- [THE RECORDS]
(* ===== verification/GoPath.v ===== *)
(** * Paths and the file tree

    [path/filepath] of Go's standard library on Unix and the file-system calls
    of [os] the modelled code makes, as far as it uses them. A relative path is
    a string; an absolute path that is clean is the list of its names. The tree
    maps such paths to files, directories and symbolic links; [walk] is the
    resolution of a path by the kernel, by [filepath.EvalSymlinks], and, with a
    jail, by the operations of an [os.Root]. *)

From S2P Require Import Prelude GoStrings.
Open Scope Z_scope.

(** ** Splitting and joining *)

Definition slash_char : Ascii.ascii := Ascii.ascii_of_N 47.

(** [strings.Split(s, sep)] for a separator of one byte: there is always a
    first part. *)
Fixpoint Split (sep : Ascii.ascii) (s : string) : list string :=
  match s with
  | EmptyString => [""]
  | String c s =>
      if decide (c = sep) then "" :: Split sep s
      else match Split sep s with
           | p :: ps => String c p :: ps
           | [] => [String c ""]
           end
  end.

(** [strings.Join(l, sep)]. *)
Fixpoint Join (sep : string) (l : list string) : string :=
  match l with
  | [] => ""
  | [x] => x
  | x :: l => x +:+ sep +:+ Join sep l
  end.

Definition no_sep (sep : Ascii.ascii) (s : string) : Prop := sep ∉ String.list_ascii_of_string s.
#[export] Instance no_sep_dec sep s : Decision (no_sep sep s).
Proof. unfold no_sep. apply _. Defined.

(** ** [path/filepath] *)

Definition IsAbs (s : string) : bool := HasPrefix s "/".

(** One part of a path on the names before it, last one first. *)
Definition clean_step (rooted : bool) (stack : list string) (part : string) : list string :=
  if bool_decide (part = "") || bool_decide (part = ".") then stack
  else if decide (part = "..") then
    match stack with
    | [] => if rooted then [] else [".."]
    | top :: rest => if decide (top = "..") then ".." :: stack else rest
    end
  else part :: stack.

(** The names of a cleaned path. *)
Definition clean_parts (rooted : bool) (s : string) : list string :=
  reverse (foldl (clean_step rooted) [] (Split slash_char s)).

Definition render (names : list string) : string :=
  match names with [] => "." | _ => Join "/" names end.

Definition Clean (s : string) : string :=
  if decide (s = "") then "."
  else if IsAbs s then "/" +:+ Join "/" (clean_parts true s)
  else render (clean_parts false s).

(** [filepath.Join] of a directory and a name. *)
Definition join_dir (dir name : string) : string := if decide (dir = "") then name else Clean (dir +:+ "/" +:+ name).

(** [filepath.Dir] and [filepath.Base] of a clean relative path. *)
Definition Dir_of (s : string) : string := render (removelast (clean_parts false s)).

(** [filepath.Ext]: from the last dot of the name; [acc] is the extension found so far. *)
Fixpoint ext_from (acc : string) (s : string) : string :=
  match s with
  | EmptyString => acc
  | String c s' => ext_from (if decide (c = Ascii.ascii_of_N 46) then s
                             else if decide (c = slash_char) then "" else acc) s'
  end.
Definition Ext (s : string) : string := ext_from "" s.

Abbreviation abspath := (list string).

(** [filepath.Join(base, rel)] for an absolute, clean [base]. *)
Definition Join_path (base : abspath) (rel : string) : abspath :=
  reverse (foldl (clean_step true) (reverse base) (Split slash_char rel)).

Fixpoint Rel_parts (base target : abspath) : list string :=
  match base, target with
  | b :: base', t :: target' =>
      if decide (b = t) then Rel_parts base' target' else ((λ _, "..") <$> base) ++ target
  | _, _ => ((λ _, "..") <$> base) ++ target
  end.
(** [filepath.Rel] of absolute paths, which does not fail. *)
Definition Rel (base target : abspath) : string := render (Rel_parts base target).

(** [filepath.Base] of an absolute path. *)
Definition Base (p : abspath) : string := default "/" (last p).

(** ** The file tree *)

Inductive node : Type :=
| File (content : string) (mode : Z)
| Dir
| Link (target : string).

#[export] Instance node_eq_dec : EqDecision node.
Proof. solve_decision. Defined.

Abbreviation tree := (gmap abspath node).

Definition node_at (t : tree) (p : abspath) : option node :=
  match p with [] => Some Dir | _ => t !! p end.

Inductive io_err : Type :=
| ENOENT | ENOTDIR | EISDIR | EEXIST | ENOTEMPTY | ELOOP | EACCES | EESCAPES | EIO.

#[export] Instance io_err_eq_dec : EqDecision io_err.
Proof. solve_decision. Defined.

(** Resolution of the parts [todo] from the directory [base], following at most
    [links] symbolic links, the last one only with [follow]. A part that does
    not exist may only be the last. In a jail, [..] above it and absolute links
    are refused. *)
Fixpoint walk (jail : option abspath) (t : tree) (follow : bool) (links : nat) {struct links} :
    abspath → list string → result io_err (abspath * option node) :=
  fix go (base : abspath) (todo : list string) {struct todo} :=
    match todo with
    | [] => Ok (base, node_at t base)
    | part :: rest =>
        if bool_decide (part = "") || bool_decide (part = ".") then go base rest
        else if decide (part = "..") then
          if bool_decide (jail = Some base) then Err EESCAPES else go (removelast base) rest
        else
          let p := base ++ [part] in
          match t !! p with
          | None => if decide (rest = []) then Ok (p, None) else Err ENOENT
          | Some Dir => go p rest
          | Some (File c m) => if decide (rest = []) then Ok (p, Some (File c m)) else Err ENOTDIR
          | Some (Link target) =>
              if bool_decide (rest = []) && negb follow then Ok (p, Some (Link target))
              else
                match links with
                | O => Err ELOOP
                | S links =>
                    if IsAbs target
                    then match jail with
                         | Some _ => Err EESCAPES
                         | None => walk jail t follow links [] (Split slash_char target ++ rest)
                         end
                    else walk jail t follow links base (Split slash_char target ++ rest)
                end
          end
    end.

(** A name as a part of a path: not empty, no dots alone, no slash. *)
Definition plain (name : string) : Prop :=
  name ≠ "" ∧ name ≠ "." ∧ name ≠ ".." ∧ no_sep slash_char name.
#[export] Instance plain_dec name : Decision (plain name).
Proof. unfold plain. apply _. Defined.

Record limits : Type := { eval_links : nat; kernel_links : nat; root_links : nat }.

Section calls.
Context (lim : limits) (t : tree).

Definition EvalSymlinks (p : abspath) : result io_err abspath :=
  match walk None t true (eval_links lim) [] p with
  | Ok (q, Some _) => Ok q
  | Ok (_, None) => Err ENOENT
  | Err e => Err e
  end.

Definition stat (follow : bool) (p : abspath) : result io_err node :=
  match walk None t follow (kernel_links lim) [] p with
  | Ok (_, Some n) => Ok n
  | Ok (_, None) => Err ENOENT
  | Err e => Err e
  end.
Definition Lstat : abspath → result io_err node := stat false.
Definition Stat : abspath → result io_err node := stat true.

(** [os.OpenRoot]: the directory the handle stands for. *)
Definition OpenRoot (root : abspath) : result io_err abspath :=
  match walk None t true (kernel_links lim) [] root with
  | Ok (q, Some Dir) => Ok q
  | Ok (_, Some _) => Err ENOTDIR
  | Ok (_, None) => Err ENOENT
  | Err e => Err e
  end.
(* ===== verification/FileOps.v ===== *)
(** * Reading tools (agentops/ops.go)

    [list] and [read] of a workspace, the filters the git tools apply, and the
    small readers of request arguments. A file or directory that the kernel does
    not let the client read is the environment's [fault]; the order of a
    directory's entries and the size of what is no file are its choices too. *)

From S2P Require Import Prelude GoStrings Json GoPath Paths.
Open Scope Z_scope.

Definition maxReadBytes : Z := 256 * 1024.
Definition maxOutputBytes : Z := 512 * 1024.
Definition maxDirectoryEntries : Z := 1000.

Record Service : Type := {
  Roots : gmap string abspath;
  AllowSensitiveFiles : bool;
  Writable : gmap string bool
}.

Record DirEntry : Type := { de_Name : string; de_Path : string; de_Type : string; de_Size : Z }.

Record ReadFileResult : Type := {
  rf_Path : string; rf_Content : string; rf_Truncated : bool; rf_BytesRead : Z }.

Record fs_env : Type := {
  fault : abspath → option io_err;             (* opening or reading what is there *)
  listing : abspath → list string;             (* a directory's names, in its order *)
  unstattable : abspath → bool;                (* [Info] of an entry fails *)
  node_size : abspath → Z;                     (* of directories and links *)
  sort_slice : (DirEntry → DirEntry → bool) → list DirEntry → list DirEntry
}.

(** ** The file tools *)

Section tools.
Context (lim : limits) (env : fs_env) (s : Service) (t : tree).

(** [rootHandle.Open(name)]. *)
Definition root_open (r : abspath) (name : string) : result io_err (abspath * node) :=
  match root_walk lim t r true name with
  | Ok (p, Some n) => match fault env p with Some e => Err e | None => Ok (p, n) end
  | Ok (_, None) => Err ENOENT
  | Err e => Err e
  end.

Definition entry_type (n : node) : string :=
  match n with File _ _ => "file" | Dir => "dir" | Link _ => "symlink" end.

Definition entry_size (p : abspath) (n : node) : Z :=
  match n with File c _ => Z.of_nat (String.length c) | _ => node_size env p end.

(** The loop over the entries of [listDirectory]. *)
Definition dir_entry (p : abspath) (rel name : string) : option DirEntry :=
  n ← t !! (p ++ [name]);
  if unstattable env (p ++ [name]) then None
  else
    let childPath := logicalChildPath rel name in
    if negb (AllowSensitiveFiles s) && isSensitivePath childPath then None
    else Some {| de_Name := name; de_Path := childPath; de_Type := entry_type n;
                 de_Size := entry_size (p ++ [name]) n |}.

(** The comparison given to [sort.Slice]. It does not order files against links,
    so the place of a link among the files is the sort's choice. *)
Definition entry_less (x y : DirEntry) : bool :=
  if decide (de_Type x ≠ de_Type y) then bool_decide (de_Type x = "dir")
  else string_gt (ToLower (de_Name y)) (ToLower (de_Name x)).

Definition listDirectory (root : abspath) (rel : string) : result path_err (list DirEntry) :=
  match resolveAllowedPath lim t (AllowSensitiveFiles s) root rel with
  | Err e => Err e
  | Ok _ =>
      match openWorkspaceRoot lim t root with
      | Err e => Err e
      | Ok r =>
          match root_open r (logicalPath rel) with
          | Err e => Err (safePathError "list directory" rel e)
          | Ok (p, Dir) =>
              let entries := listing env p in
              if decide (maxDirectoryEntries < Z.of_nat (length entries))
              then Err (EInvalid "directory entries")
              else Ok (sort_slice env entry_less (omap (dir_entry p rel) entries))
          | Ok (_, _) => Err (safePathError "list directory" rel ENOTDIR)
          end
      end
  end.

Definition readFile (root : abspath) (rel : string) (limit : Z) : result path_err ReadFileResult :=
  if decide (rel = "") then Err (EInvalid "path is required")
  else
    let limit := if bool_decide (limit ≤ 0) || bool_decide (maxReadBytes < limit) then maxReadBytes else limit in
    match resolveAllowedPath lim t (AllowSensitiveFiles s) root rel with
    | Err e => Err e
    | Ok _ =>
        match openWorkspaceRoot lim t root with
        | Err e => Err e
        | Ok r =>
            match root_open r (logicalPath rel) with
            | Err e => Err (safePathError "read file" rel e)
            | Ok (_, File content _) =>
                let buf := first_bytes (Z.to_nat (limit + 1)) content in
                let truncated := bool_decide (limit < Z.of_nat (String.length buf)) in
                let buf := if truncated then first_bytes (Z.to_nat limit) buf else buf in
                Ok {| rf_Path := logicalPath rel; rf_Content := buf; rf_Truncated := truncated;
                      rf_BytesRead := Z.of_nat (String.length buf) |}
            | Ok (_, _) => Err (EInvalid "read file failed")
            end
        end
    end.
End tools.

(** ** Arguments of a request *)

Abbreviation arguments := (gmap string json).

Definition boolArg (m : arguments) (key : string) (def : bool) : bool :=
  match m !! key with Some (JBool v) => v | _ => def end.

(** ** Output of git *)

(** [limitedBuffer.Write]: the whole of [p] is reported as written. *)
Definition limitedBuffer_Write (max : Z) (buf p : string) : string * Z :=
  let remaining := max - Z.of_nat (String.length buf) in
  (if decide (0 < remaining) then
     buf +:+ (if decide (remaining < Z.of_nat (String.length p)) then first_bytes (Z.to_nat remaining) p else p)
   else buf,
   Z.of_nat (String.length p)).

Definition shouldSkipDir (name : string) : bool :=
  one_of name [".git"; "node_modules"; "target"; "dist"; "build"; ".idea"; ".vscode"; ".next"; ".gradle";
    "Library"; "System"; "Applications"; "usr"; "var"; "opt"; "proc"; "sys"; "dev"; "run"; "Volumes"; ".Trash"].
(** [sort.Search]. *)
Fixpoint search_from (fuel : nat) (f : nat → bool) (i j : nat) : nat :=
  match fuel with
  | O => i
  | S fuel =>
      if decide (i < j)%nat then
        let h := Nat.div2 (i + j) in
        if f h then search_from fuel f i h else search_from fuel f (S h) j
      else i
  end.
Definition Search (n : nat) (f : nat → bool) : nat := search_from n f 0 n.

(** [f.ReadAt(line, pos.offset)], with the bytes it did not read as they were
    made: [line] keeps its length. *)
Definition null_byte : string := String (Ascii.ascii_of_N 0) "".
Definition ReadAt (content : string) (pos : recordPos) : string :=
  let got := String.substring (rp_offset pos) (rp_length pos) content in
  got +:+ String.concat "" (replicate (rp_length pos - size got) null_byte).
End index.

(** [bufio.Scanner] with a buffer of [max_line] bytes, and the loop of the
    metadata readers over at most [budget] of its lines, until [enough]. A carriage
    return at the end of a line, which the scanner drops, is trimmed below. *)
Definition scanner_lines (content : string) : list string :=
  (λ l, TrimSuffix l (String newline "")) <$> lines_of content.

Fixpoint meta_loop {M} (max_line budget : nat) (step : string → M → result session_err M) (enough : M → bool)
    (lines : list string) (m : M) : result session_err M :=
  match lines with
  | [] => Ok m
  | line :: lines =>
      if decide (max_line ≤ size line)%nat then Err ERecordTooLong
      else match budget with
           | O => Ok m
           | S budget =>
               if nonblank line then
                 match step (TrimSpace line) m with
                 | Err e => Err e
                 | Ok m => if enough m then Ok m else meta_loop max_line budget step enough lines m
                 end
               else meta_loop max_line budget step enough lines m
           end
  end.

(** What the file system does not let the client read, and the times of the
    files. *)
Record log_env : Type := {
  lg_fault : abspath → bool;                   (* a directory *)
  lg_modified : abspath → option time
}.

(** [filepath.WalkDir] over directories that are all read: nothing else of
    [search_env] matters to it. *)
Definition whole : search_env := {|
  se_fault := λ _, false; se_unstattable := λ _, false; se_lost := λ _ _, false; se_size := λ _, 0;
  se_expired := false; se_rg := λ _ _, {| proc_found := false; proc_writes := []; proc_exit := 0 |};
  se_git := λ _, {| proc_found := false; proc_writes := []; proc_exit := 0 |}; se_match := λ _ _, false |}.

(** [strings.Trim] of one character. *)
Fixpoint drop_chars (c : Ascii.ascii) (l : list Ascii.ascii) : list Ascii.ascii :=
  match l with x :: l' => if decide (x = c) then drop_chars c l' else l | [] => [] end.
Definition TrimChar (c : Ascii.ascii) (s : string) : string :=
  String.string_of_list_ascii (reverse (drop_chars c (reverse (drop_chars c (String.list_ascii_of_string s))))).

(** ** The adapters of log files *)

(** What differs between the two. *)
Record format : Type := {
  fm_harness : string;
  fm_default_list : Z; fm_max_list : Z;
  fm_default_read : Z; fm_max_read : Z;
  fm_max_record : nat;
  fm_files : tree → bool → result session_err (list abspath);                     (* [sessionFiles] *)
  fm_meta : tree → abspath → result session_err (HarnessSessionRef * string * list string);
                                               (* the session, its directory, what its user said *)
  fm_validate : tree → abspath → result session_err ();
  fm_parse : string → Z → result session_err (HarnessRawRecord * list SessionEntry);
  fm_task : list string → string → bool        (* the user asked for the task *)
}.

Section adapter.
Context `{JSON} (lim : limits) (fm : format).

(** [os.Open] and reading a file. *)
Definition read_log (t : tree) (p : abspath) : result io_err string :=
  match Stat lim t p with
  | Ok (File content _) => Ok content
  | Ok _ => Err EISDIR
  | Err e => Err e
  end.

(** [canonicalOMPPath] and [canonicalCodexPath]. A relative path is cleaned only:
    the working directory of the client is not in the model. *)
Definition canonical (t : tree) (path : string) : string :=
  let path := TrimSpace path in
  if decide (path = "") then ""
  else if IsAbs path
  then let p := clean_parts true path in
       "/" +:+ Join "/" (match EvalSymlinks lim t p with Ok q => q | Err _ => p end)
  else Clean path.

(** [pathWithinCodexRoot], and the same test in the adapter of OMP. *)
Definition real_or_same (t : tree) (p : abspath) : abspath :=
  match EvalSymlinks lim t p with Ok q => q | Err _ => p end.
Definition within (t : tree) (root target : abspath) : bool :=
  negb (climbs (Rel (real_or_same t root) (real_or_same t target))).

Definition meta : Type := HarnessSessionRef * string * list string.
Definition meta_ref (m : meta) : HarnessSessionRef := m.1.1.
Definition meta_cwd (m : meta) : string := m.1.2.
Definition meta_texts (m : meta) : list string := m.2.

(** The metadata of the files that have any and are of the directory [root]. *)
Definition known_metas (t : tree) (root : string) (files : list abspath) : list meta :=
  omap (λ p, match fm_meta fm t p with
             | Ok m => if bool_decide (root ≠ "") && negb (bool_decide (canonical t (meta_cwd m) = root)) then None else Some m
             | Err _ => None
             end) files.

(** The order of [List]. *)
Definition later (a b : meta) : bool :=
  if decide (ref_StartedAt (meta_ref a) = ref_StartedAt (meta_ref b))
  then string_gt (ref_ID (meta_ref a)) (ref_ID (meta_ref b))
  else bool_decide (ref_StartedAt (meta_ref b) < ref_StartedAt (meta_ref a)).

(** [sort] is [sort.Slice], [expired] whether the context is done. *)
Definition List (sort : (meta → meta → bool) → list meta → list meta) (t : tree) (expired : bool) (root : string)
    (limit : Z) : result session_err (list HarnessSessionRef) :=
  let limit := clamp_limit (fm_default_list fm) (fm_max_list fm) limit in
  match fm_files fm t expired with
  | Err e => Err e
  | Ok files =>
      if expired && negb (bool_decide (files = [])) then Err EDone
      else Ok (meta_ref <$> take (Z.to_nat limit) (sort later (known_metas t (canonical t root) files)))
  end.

- [REQUIREMENT] Look above for the line with "#[export] Instance plain_dec" and the line with "Definition OpenRoot (root". Retype those two lines and every line between them exactly, adding nothing.

- [ANSWER TO THIS EXERCISE]
#[export] Instance plain_dec name : Decision (plain name).
Proof. unfold plain. apply _. Defined.

Record limits : Type := { eval_links : nat; kernel_links : nat; root_links : nat }.

Section calls.
Context (lim : limits) (t : tree).

Definition EvalSymlinks (p : abspath) : result io_err abspath :=
  match walk None t true (eval_links lim) [] p with
  | Ok (q, Some _) => Ok q
  | Ok (_, None) => Err ENOENT
  | Err e => Err e
  end.

Definition stat (follow : bool) (p : abspath) : result io_err node :=
  match walk None t follow (kernel_links lim) [] p with
  | Ok (_, Some n) => Ok n
  | Ok (_, None) => Err ENOENT
  | Err e => Err e
  end.
Definition Lstat : abspath → result io_err node := stat false.
Definition Stat : abspath → result io_err node := stat true.

(** [os.OpenRoot]: the directory the handle stands for. *)
Definition OpenRoot (root : abspath) : result io_err abspath :=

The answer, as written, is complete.